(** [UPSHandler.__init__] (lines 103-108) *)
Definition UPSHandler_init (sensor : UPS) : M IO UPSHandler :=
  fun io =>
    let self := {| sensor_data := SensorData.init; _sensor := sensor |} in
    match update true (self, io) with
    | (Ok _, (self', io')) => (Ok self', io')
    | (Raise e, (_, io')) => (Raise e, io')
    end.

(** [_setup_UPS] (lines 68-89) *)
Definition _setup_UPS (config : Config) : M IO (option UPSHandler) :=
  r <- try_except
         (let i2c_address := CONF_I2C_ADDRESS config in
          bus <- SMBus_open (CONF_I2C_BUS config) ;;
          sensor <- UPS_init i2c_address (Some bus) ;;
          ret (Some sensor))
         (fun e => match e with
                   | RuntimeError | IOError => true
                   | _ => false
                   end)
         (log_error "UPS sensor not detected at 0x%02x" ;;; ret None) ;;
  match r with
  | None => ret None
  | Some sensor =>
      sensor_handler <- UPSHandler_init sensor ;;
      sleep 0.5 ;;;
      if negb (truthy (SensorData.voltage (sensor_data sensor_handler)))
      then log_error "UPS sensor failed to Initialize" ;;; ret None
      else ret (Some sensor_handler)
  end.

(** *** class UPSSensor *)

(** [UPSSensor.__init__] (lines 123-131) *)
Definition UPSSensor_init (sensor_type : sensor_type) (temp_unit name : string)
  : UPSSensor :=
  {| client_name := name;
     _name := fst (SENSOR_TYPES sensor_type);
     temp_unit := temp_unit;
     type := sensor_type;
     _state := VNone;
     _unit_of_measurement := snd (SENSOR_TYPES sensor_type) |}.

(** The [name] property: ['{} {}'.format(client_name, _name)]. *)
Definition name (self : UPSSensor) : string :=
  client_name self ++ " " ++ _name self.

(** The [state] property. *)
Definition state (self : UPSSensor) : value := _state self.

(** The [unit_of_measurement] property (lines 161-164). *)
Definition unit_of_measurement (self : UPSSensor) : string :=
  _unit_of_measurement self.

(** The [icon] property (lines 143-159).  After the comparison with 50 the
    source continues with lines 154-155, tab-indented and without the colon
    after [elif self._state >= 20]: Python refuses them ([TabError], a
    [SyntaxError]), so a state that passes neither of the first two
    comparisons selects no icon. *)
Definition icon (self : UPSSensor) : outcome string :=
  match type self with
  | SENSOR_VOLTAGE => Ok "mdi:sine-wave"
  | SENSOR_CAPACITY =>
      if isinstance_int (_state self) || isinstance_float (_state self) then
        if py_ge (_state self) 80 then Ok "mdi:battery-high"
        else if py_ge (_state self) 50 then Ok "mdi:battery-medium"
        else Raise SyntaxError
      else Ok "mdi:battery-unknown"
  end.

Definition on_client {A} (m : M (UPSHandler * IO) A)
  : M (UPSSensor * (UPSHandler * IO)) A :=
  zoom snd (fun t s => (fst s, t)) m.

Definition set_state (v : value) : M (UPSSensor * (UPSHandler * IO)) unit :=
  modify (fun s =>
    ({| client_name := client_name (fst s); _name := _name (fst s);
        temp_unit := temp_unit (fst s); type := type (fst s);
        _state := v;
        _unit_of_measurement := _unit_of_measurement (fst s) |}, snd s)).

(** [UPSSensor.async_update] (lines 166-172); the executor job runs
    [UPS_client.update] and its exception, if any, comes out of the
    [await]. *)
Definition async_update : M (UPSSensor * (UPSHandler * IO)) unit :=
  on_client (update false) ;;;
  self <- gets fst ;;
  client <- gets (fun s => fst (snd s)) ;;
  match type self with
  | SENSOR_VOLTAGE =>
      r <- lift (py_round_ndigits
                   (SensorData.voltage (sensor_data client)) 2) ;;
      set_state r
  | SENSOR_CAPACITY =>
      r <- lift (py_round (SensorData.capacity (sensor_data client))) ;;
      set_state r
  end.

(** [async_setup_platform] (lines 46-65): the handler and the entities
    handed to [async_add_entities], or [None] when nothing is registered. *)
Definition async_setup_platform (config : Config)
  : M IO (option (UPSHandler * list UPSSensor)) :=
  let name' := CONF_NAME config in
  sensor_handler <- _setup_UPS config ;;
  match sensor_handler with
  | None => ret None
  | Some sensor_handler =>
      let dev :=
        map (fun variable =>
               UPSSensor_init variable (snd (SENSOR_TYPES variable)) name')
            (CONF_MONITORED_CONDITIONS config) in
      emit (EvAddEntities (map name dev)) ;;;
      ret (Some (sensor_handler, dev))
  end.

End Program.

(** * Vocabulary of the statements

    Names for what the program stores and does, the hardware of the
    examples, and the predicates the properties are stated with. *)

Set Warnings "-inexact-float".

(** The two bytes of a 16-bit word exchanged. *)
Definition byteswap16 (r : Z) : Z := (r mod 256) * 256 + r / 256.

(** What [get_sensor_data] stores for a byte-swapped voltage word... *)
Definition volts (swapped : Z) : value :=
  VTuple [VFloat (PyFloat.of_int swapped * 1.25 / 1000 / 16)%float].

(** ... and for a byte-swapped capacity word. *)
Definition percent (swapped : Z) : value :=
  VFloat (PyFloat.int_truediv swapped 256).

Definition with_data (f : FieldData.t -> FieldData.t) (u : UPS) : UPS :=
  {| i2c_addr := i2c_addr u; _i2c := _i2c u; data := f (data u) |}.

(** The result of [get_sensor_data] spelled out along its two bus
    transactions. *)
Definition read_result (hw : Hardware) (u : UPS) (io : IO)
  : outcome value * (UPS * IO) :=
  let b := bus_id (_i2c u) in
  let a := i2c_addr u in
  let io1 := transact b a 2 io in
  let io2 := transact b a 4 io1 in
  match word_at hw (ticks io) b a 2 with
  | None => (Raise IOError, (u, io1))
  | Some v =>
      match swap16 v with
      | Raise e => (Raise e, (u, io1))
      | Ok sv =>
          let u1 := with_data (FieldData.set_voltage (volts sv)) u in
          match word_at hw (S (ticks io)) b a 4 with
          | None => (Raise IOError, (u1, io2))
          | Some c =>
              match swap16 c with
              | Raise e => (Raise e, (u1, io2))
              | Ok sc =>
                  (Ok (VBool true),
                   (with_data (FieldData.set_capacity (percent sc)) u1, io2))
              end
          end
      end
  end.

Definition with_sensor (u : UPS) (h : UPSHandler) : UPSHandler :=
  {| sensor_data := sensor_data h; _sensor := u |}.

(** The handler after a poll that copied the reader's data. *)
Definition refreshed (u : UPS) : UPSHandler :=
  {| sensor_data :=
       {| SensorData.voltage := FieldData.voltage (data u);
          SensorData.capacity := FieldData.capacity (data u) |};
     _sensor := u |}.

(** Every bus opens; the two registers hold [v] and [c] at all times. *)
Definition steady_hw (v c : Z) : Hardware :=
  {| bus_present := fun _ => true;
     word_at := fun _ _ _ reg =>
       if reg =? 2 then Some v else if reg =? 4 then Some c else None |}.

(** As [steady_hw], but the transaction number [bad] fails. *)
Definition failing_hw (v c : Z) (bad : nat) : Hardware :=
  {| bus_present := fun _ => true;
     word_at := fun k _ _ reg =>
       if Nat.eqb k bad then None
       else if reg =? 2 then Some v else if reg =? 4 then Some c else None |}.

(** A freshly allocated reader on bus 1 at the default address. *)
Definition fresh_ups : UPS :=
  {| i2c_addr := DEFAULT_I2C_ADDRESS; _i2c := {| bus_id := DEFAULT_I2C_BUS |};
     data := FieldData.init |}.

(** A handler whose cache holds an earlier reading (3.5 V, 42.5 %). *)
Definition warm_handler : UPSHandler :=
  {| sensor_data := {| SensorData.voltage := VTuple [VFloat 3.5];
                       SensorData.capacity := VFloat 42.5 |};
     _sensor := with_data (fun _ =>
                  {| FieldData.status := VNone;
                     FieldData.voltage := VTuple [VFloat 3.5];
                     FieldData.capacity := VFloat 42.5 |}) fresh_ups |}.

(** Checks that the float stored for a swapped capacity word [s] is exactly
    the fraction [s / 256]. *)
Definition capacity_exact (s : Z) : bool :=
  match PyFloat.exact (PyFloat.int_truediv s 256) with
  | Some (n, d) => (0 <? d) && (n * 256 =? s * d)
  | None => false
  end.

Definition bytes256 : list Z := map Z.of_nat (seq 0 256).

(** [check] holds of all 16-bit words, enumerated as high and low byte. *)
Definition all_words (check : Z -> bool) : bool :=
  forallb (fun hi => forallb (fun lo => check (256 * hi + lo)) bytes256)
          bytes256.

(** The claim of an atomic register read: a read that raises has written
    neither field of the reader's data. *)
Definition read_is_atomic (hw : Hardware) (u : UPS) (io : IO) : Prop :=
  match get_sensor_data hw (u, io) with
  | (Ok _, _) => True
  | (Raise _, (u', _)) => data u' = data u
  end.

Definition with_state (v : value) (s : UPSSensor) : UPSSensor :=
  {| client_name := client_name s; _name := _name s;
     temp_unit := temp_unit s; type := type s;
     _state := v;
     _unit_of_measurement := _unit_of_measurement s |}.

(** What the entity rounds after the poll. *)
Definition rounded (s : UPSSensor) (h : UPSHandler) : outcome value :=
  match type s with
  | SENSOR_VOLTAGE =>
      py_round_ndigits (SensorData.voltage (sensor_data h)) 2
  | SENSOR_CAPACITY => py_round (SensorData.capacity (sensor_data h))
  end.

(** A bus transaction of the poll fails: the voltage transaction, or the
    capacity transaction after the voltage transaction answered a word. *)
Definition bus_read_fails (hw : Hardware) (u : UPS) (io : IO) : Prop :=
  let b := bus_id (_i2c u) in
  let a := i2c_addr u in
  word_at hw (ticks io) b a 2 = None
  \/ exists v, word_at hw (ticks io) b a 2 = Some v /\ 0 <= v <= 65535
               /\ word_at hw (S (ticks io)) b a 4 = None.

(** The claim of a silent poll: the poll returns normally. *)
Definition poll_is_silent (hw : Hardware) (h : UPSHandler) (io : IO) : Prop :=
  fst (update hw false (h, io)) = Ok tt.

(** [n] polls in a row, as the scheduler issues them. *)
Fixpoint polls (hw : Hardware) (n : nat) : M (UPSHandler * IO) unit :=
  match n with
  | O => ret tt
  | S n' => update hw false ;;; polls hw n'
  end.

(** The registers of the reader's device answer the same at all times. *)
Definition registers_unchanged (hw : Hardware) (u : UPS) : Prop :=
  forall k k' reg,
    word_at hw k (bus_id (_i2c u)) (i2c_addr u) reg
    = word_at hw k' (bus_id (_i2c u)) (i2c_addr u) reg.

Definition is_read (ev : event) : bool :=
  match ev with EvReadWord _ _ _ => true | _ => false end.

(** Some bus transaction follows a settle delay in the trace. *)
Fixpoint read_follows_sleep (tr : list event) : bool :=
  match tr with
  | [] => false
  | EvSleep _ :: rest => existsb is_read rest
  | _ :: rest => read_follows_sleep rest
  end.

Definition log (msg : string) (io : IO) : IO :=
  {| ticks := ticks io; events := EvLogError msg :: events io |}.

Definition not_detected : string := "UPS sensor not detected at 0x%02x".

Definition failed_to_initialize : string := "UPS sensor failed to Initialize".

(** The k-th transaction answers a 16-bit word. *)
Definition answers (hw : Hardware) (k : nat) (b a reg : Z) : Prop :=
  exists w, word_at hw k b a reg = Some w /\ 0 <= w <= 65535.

============

An exact, line-for-line copy is required: from the line containing "fst (update hw false (h, io)) = Ok tt." through the final line of the listing above, both included, with nothing else.

#### Exercise result
  fst (update hw false (h, io)) = Ok tt.

(** [n] polls in a row, as the scheduler issues them. *)
Fixpoint polls (hw : Hardware) (n : nat) : M (UPSHandler * IO) unit :=
  match n with
  | O => ret tt
  | S n' => update hw false ;;; polls hw n'
  end.

(** The registers of the reader's device answer the same at all times. *)
Definition registers_unchanged (hw : Hardware) (u : UPS) : Prop :=
  forall k k' reg,
    word_at hw k (bus_id (_i2c u)) (i2c_addr u) reg
    = word_at hw k' (bus_id (_i2c u)) (i2c_addr u) reg.

Definition is_read (ev : event) : bool :=
  match ev with EvReadWord _ _ _ => true | _ => false end.

(** Some bus transaction follows a settle delay in the trace. *)
Fixpoint read_follows_sleep (tr : list event) : bool :=
  match tr with
  | [] => false
  | EvSleep _ :: rest => existsb is_read rest
  | _ :: rest => read_follows_sleep rest
  end.

Definition log (msg : string) (io : IO) : IO :=
  {| ticks := ticks io; events := EvLogError msg :: events io |}.

Definition not_detected : string := "UPS sensor not detected at 0x%02x".

Definition failed_to_initialize : string := "UPS sensor failed to Initialize".

(** The k-th transaction answers a 16-bit word. *)
Definition answers (hw : Hardware) (k : nat) (b a reg : Z) : Prop :=
  exists w, word_at hw k b a reg = Some w /\ 0 <= w <= 65535.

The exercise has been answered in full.